■ **Requirement**
Given the listing that follows, report all lines in which the string "exists" occurs.

■ **Study material**
(** C2. For every catalog symbol and every current price, whatever
    [Math.random()] returns, the update loop stores as the new current price
    a string with two decimals, [render_cents n], whose value [n / 100] is
    at least 10.00 ([n >= 1000]). *)
Theorem tick_price_floor (s : Server) (stockCode cur : string) (c : Q)
    (h : list DataPoint) :
  In stockCode STOCKS ->
  currentPrices s !! stockCode = Some cur ->
  parseFloat cur = Num c ->
  stockHistory s !! stockCode = Some h ->
  exists s' n,
    tick_stock s stockCode = Some s' /\
    currentPrices s' !! stockCode = Some (render_cents n) /\
    parseFloat (render_cents n) = Num (Z.of_N n # 100) /\
    (1000 <= n)%N /\ (10 <= Z.of_N n # 100)%Q.
Proof.
  intros Hin Hcur Hc Hh.
  destruct (base_price_catalog stockCode Hin) as (b & Hb & _).
  destruct (next_price_floor c b (Math_random (randomCalls s))) as (p & Hp & Hp10).
  unfold tick_stock. rewrite Hcur. cbn [parseFloat_opt]. rewrite Hc, Hb, Hp.
  cbn [stockHistory used_clock set_price used_random]. rewrite Hh.
  assert (Hn : (1000 <= cents p)%N).
  { apply cents_lower. eapply Qle_trans; [|exact Hp10]. unfold Qle; simpl; lia. }
  eexists; exists (cents p). split; [reflexivity|].
  split.
  { cbn [currentPrices broadcast send set_history used_clock set_price].
    rewrite lookup_insert_eq. f_equal. apply toFixed2_nonneg. lra. }
  split; [exact (parseFloat_render false (cents p))|].
  split; [exact Hn|].
  unfold Qle; simpl. lia.
Qed.


(** ** The seeding warm-up *)

Lemma seed_price_near (b t r : Q) :
  near b t -> (0 <= r)%Q -> (r < 1)%Q ->
  near b (Qred (t + Qred (Qred (Qred (r - (5 # 10)) * (8 # 10))
                          + Qred (Qred (b - t) * (5 # 100))))).
Proof.
  unfold near. intros [Hl Hu] H0 H1.
  rewrite !Qred_correct. split; lra.
Qed.

Lemma seed_loop_server (i : nat) (b : number) st :
  snd (seed_loop i b st) = advance_counters i (snd st).
Proof.
  revert st. induction i as [|j IH]; intros [[t h] s].
  - destruct s; reflexivity.
  - cbn [seed_loop]. rewrite IH. unfold seed_step. cbn [snd].
    unfold advance_counters, used_clock, used_random; cbn.
    f_equal; lia.
Qed.

Lemma seed_loop_points (i : nat) (b t : Q) (hist : list DataPoint) (s : Server) :
  random_in_range -> near b t ->
  exists t' new,
    fst (seed_loop i (Num b) (Num t, hist, s)) = (Num t', hist ++ new) /\
    near b t' /\
    length new = i /\
    (forall k, k < i -> exists pt, new !! k = Some pt /\ seeded b (clockCalls s) i k pt) /\
    (i <> 0 -> last (map price new) = Some (toFixed2 (Num t'))).
Proof.
  intros Hrand. revert t hist s.
  induction i as [|j IH]; intros t hist s Hnear.
  - exists t, []. cbn. rewrite app_nil_r.
    repeat split; try apply Hnear; try lia; try congruence.
  - cbn [seed_loop]. unfold seed_step. cbn [nadd nsub nmul].
    destruct (Hrand (randomCalls s)) as [H0 H1].
    pose proof (seed_price_near b t _ Hnear H0 H1) as Hnear1.
    match type of Hnear1 with near _ ?x => set (t1 := x) in * end.
    match goal with |- context [seed_loop j _ (_, hist ++ [?p], ?x)] =>
      set (pt0 := p); set (s1 := x) end.
    destruct (IH t1 (hist ++ [pt0]) s1 Hnear1) as (t' & new & E & Hn & Hlen & Hpts & Hlast).
    exists t', (pt0 :: new). rewrite E.
    split; [rewrite <- app_assoc; reflexivity|].
    split; [exact Hn|].
    split; [cbn; lia|].
    split.
    + intros [|k] Hk.
      * exists pt0. split; [reflexivity|].
        split; [reflexivity|]. split.
        -- exists t1. split; [exact Hnear1 | reflexivity].
        -- unfold pt0; cbn [timestamp]. repeat (f_equal; try lia).
      * destruct (Hpts k ltac:(lia)) as (pt & Hk1 & Hc & Hq & Ht).
        exists pt. split; [exact Hk1|].
        split; [exact Hc|]. split; [exact Hq|].
        rewrite Ht. unfold s1; cbn [clockCalls used_clock used_random].
        repeat (f_equal; try lia).
    + intros _. destruct j as [|j'].
      * destruct new; [|discriminate Hlen].
        cbn in E. injection E as Et _. subst t'. reflexivity.
      * specialize (Hlast ltac:(discriminate)).
        cbn [map]. destruct new as [|x new']; [discriminate Hlen|].
        exact Hlast.
Qed.

Lemma seed_loop_length (i : nat) (b : number) st :
  length (snd (fst (seed_loop i b st))) = length (snd (fst st)) + i.
Proof.
  revert st. induction i as [|j IH]; intros [[t h] s].
  - cbn. lia.
  - cbn [seed_loop]. rewrite IH. unfold seed_step. cbn [fst snd].
    rewrite length_app. cbn. lia.
Qed.

Local Opaque seed_loop.

Lemma init_stock_tables (s : Server) (stock : string) :
  let start := set_history stock [] (set_price stock (toFixed2 (base_price stock)) s) in
  let r := fst (seed_loop 100 (base_price stock) (base_price stock, [], start)) in
  currentPrices (init_stock s stock)
    = <[stock := toFixed2 (fst r)]> (<[stock := toFixed2 (base_price stock)]> (currentPrices s)) /\
  stockHistory (init_stock s stock)
    = <[stock := snd r]> (<[stock := []]> (stockHistory s)) /\
  clockCalls (init_stock s stock) = 100 + clockCalls s.
Proof.
  intros start r. unfold init_stock. fold start.
  pose proof (seed_loop_server 100 (base_price stock) (base_price stock, [], start)) as Hs.
  unfold r. destruct (seed_loop 100 (base_price stock) (base_price stock, [], start))
    as [[t h] s2].
  cbn [fst snd] in *. subst s2. repeat split.
Qed.

Local Opaque init_stock.

Lemma fold_left_step {A B : Type} (f : A -> B -> A) (x : B) (l : list B) (a : A) :
  fold_left f (x :: l) a = fold_left f l (f a x).
Proof. reflexivity. Qed.

Lemma init_stock_other (s : Server) (stock x : string) :
  x <> stock ->
  currentPrices (init_stock s stock) !! x = currentPrices s !! x /\
  stockHistory (init_stock s stock) !! x = stockHistory s !! x.
Proof.
  intros Hne. destruct (init_stock_tables s stock) as (Ep & Eh & _).
  rewrite Ep, Eh. rewrite !lookup_insert_ne by congruence. split; reflexivity.
Qed.

Lemma init_fold_other (l : list string) (s : Server) (x : string) :
  ~ In x l ->
  currentPrices (fold_left init_stock l s) !! x = currentPrices s !! x /\
  stockHistory (fold_left init_stock l s) !! x = stockHistory s !! x.
Proof.
  revert s. induction l as [|y l IH]; intros s Hx; [split; reflexivity|].
  rewrite fold_left_step.
  destruct (IH (init_stock s y)) as [E1 E2]; [intros C; apply Hx; right; exact C|].
  destruct (init_stock_other s y x) as [F1 F2]; [intros ->; apply Hx; left; reflexivity|].
  rewrite E1, E2, F1, F2. split; reflexivity.
Qed.

Lemma init_fold_clock (l : list string) (s : Server) :
  clockCalls (fold_left init_stock l s) = 100 * length l + clockCalls s.
Proof.
  revert s. induction l as [|y l IH]; intros s; [reflexivity|].
  rewrite fold_left_step, IH. cbn [length].
  destruct (init_stock_tables s y) as (_ & _ & ->). lia.
Qed.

■ **Result of this task**
  exists s' n,
  eexists; exists (cents p). split; [reflexivity|].
  exists t' new,
    (forall k, k < i -> exists pt, new !! k = Some pt /\ seeded b (clockCalls s) i k pt) /\
  - exists t, []. cbn. rewrite app_nil_r.
    exists t', (pt0 :: new). rewrite E.
      * exists pt0. split; [reflexivity|].
        -- exists t1. split; [exact Hnear1 | reflexivity].
        exists pt. split; [exact Hk1|].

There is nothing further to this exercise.